What if the only options available to the US are to do nothing, or to take actions that will only tip the political decision Iran will still ultimately be able to make further in the direction of deploying an actual nuclear weapon?

Some American observers have this idea that there is nothing the United States cannot do. For over a trillion dollars with a maximal occupation, the United States could not establish a pro-US government in Iraq. With a tremendous effort multiple times the scale of that in Iraq, the United States might be able to capture Tehran. Maybe. But ten years after, there very likely would be an anti-US government there that would revisit the nuclear issue.

It is coming into view that one thing on the list of things the United States cannot do is prevent Iran from at least attaining a legal nuclear weapons capability.

Israel really wants to prevent Iran from attaining that. Israel is not going to get its wish. As a consolation, Israel would like Iran to be under harsh economic penalties.
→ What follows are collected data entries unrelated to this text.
(** * sphirio-systems / clix: banks, the reference resolver and the plugin kernel

    A shallow embedding of [scripted_core.hpp] and [scripted_kernel.hpp], and
    of the editing commands of [scripted.cpp].

    - A [std::string] is a list of 8-bit characters ([list ascii]); string
      literals of the source are written [str "..."].
    - A [long long] is a [Z] kept in the signed 64-bit range; arithmetic that
      can leave the range is wrapped with [wrap64] (two's complement, as the
      overflow test [v < 0] of [parseIntBase] presupposes).
    - [std::map<long long, T>] is [gmap Z T]; where the source iterates over a
      map the model iterates over its entries in ascending key order.
    - [std::unordered_set<string>] is [gset (list ascii)].
    - The file system is a finite map from absolute path strings to nodes,
      with the behaviour of POSIX and libstdc++: looking up a name that is
      too long throws, a directory can be opened for reading and the read
      throws; the resolver reads it, the plugin kernel updates it.
    - A [std::regex] search is a function that matches the pattern at the
      start of a text, and one loop that tries it at every position.
    - The resolver threads the workspace through its calls (it loads banks on
      demand) and returns an outcome: a value, an exception, or the end of
      the recursion budget the model gives it. *)

From Stdlib Require Import ZArith Ascii String Lia.
From Stdlib Require DecimalString DecimalPos.
From stdpp Require Import base option list sorting gmap strings.

Local Open Scope Z_scope.

(** ** Characters and strings *)

Abbreviation text := (list ascii).

Definition str (s : string) : text := list_ascii_of_string s.

Definition code (c : ascii) : Z := Z.of_N (N_of_ascii c).
Definition chr (z : Z) : ascii := ascii_of_N (Z.to_N z).

(** [std::isspace] in the "C" locale. *)
Definition isspace (c : ascii) : bool :=
  let z := code c in ((9 <=? z) && (z <=? 13)) || (z =? 32).

(** [std::isalnum] in the "C" locale; also the regex class [[0-9A-Za-z]]. *)
Definition isalnum (c : ascii) : bool :=
  let z := code c in
  ((48 <=? z) && (z <=? 57)) || ((65 <=? z) && (z <=? 90)) || ((97 <=? z) && (z <=? 122)).

(** The regex class [[A-Za-z]]. *)
Definition isalpha (c : ascii) : bool :=
  let z := code c in ((65 <=? z) && (z <=? 90)) || ((97 <=? z) && (z <=? 122)).

(** The regex class [\d]. *)
Definition isdigit (c : ascii) : bool :=
  let z := code c in (48 <=? z) && (z <=? 57).

Definition eqc (a b : ascii) : bool := Ascii.eqb a b.
Arguments eqc : simpl never.

(** The part of a list that starts at its first element failing [p]. *)
Fixpoint dropwhile {A} (p : A → bool) (l : list A) : list A :=
  match l with
  | x :: l' => if p x then dropwhile p l' else l
  | [] => []
  end.

(** [trim]: erase leading and trailing [isspace] characters. *)
Definition ltrim (s : text) : text := dropwhile isspace s.

Definition trim (s : text) : text := reverse (ltrim (reverse (ltrim s))).

(** ** Integers in a configurable base *)

Definition LLONG_MAX : Z := 2 ^ 63 - 1.
Definition LLONG_MIN : Z := - 2 ^ 63.

Definition wrap64 (z : Z) : Z := (z + 2 ^ 63) mod 2 ^ 64 - 2 ^ 63.

Definition digitValue (c : ascii) : Z :=
  let z := code c in
  if (code "0" <=? z) && (z <=? code "9") then z - code "0"
  else if (code "A" <=? z) && (z <=? code "Z") then 10 + (z - code "A")
  else if (code "a" <=? z) && (z <=? code "z") then 10 + (z - code "a")
  else -1.

(** The body of the [for (char c : s)] loop of [parseIntBase], [v] being the
    accumulator; [None] is [return false]. *)
Fixpoint parseIntBase_loop (s : text) (base v : Z) : option Z :=
  match s with
  | [] => Some v
  | c :: s' =>
      let d := digitValue c in
      if (d <? 0) || (base <=? d) then None
      else
        let v' := wrap64 (v * base + d) in
        if v' <? 0 then None else parseIntBase_loop s' base v'
  end.

Definition parseIntBase (s : text) (base : Z) : option Z :=
  match s with
  | [] => None
  | _ => parseIntBase_loop s base 0
  end.

Definition digitChar (d : Z) : ascii :=
  if d <? 10 then chr (code "0" + d) else chr (code "a" + (d - 10)).

(** The [while (val > 0)] loop of [toBaseN]; [s] is the string built so far,
    least significant digit first.  A positive [long long] has at most 63
    digits in any base from 2 on, so [toBaseN] runs it with 64 steps. *)
Fixpoint toBaseN_loop (fuel : nat) (val base : Z) (s : text) : text :=
  match fuel with
  | O => s
  | S f =>
      if 0 <? val then
        let d := Z.rem val base in
        toBaseN_loop f (Z.quot val base) base (s ++ [digitChar d])
      else s
  end.

Definition toBaseN (val base width : Z) : text :=
  let base := if (base <? 2) || (36 <? base) then 10 else base in
  if val =? 0 then replicate (Z.to_nat (Z.max 1 width)) "0"%char
  else
    let neg := val <? 0 in
    let val := if neg then wrap64 (- val) else val in
    let s := toBaseN_loop 64 val base [] in
    let s := if neg then s ++ ["-"%char] else s in
    let s := reverse s in
    if (0 <? width) && (Z.of_nat (length s) <? width)
    then replicate (Z.to_nat (width - Z.of_nat (length s))) "0"%char ++ s
    else s.

(** [std::to_string(long long)]. *)
Definition to_string (z : Z) : text :=
  str (DecimalString.NilZero.string_of_int (Z.to_int z)).

(** ** Configuration and the store *)

Definition TAB : ascii := "009"%char.
Definition LF : ascii := "010"%char.
Definition CR : ascii := "013"%char.
Definition DQ : ascii := "034"%char.

Record Config := {
  cfg_prefix : ascii;
  cfg_base : Z;
  widthBank : Z;
  widthReg : Z;
  widthAddr : Z
}.
(** [CNNTransformerSE.__init__]: the base class is initialised first, then
    the four attributes are bound in the order of the source.  The state of
    the computation is [unit]: there is nothing to assign to before the
    instance exists; a failing call leaves no instance. *)
Definition __init__ (args : Args.t R) : M R unit (CNNTransformerSE R) :=
  encoder ← invoke
    (call_TransformerInterface
       (InterfaceArgs (Args.nhead args) (Args.input_size args)
          (Args.num_layers args) 0 (Args.d_ffn args) (Args.dropout args)
          (Args.activation args) false))
    (TransformerInterface
       (InterfaceArgs (Args.nhead args) (Args.input_size args)
          (Args.num_layers args) 0 (Args.d_ffn args) (Args.dropout args)
          (Args.activation args) false));
  let custom_emb_module := Args.custom_emb_module args in
  let causal := Args.causal args in
  output_layer ← invoke
    (call_Linear (Args.output_size args) (Args.input_size args) false)
    (Linear (Args.output_size args) (Args.input_size args) false);
  output_activation ← invoke call_output_activation_class
    (Args.output_activation args tt);
  mret (Self encoder custom_emb_module causal output_layer
          output_activation Unset).

(** [CNNTransformerSE.forward] *)
Definition forward (x : tensor R) (src_key_padding_mask : option padding_mask)
    : M R (CNNTransformerSE R) (tensor R) :=
  causal ← getattr causal;
  (if causal : bool
   then m ← invoke (call_get_lookahead_mask x) (get_lookahead_mask x);
        setattr_attn_mask (Some m)
   else setattr_attn_mask None);;
  custom_emb_module ← getattr custom_emb_module;
  x ← match custom_emb_module with
      | Some emb => invoke (call_custom_emb_module x) (emb x)
      | None => mret x
      end;
  encoder ← getattr encoder;
  src_mask ← getattr_attn_mask;
  '(encoder_output, _) ← invoke
    (call_encoder x src_mask src_key_padding_mask)
    (encoder x src_mask src_key_padding_mask);
  output_layer ← getattr output_layer;
  output ← invoke (call_output_layer encoder_output)
    (output_layer encoder_output);
  output_activation ← getattr output_activation;
  output ← invoke (call_output_activation output) (output_activation output);
  mret output.

(** ** The pipeline as the specification words it

    Steps (1) to (5), written over [result] with no state and no trace. *)

Definition step_mask (self : CNNTransformerSE R) (x : tensor R)
    : result (option mask) :=
  if causal self
  then match get_lookahead_mask x with
       | Ok m => Ok (Some m)
       | Raise e => Raise e
       end
  else Ok None.

Definition step_embed (self : CNNTransformerSE R) (x : tensor R)
    : result (tensor R) :=
  match custom_emb_module self with
  | Some emb => emb x
  | None => Ok x
  end.

Definition step_encode (self : CNNTransformerSE R) (src : tensor R)
    (attention_mask : option mask) (pad : option padding_mask)
    : result (tensor R) :=
  match encoder self src attention_mask pad with
  | Ok (primary, _) => Ok primary
  | Raise e => Raise e
  end.

Definition spec_pipeline (self : CNNTransformerSE R) (x : tensor R)
    (pad : option padding_mask) : result (tensor R) :=
  match step_mask self x with
  | Raise e => Raise e
  | Ok attention_mask =>
      match step_embed self x with
      | Raise e => Raise e
      | Ok embedded =>
          match step_encode self embedded attention_mask pad with
          | Raise e => Raise e
          | Ok encoded =>
              match output_layer self encoded with
              | Raise e => Raise e
              | Ok projected => output_activation self projected
              end
          end
      end
  end.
The US and Europe would pay a heavy cost to indulge Israel on that issue.

A commenter here recently said that the United States may not have the luxury of doing nothing about Iran's nuclear program. Doing nothing may well be the United States' least counter-productive option regarding Iran's nuclear program. The type of thinking embodied in that comment may very soon crash into the wall of reality.

3 comments:

Arnold Evans said...

I looked over at informed comment and Juan Cole today has an article about the same issue. This comment will probably end up printed there but I'll leave it here also just in case.

As far as the Iranian exercises, I think those are as much to raise the price of oil as a contemplation of shutting down the passage of oil. But they also demonstrate that there would be costs to the US and its allies for escalating the dispute.  It is pretty important for Iran to be as clear as possible to as wide an audience as possible that it intends to retaliate against US hostility.  That is Iran's best hope to deter that hostility.  But the comment I left follows:

http://www.juancole.com/2011/12/iranian-navy-menaces-oil-exports-from-hormuz.html#respond

The real problem for Israel and its allies is that Iran’s civilian enrichment program is potentially dual-use. If Iran can enrich uranium to 3.5 percent for nuclear reactor fuel, it could in theory use its centrifuges to enrich to 95 percent for a bomb. Israel and the US don’t want Iran even to have the possibility of making a bomb if Tehran someday chooses to, since that would knock Israel down a peg on the Middle East pecking order.

As always, this is well put. It is really not well enough understood that the dispute over Iran's nuclear issue centers on the question of whether or not Iran will be able to develop legal nuclear weapons capabilities such as those Japan, Brazil, Canada, Germany and maybe dozens of other countries have to varying degrees.

The wall the US is crashing into is, I'm starting to think, less Israel's insistence that the US stop Iran from attaining legal nuclear weapons capabilities, or the power of the pro-Israel lobbies on the US political process but instead the problem seems to be the US idea that the US can "do something". 

Maybe the US just doesn't have any options that would work or even that would not be counter-productive and make Iran more likely to reach for legal nuclear weapons capabilities or even deploy actual weapons.

It has become difficult for Americans to think of the United States as not being able to achieve some objective it holds.  The US has abundantly demonstrated that it is willing to sacrifice any number non-Jewish people in the Middle East to achieve a goal that Israel considers useful. 

But what if the US would have to sacrifice US interests and still would fail to reach its goal?

Lidia said...

Of course, when one says "US" it usually means "ruling classes" or "government". But because of imperialist nature of USA the masses mostly do not mind much the "Racket", they get (or at least got) their cut.

On the other hand, no one could say "Egypt" helped Israel to imprison Gaza population without adding - "Egypt rulers do it AGAINST the will of the masses".

George Carty said...

Could Canada approach the Iranians and say "If you abandon uranium enrichment then we'll give you a dozen CANDU reactors absolutely free.  They don't need enriched fuel."?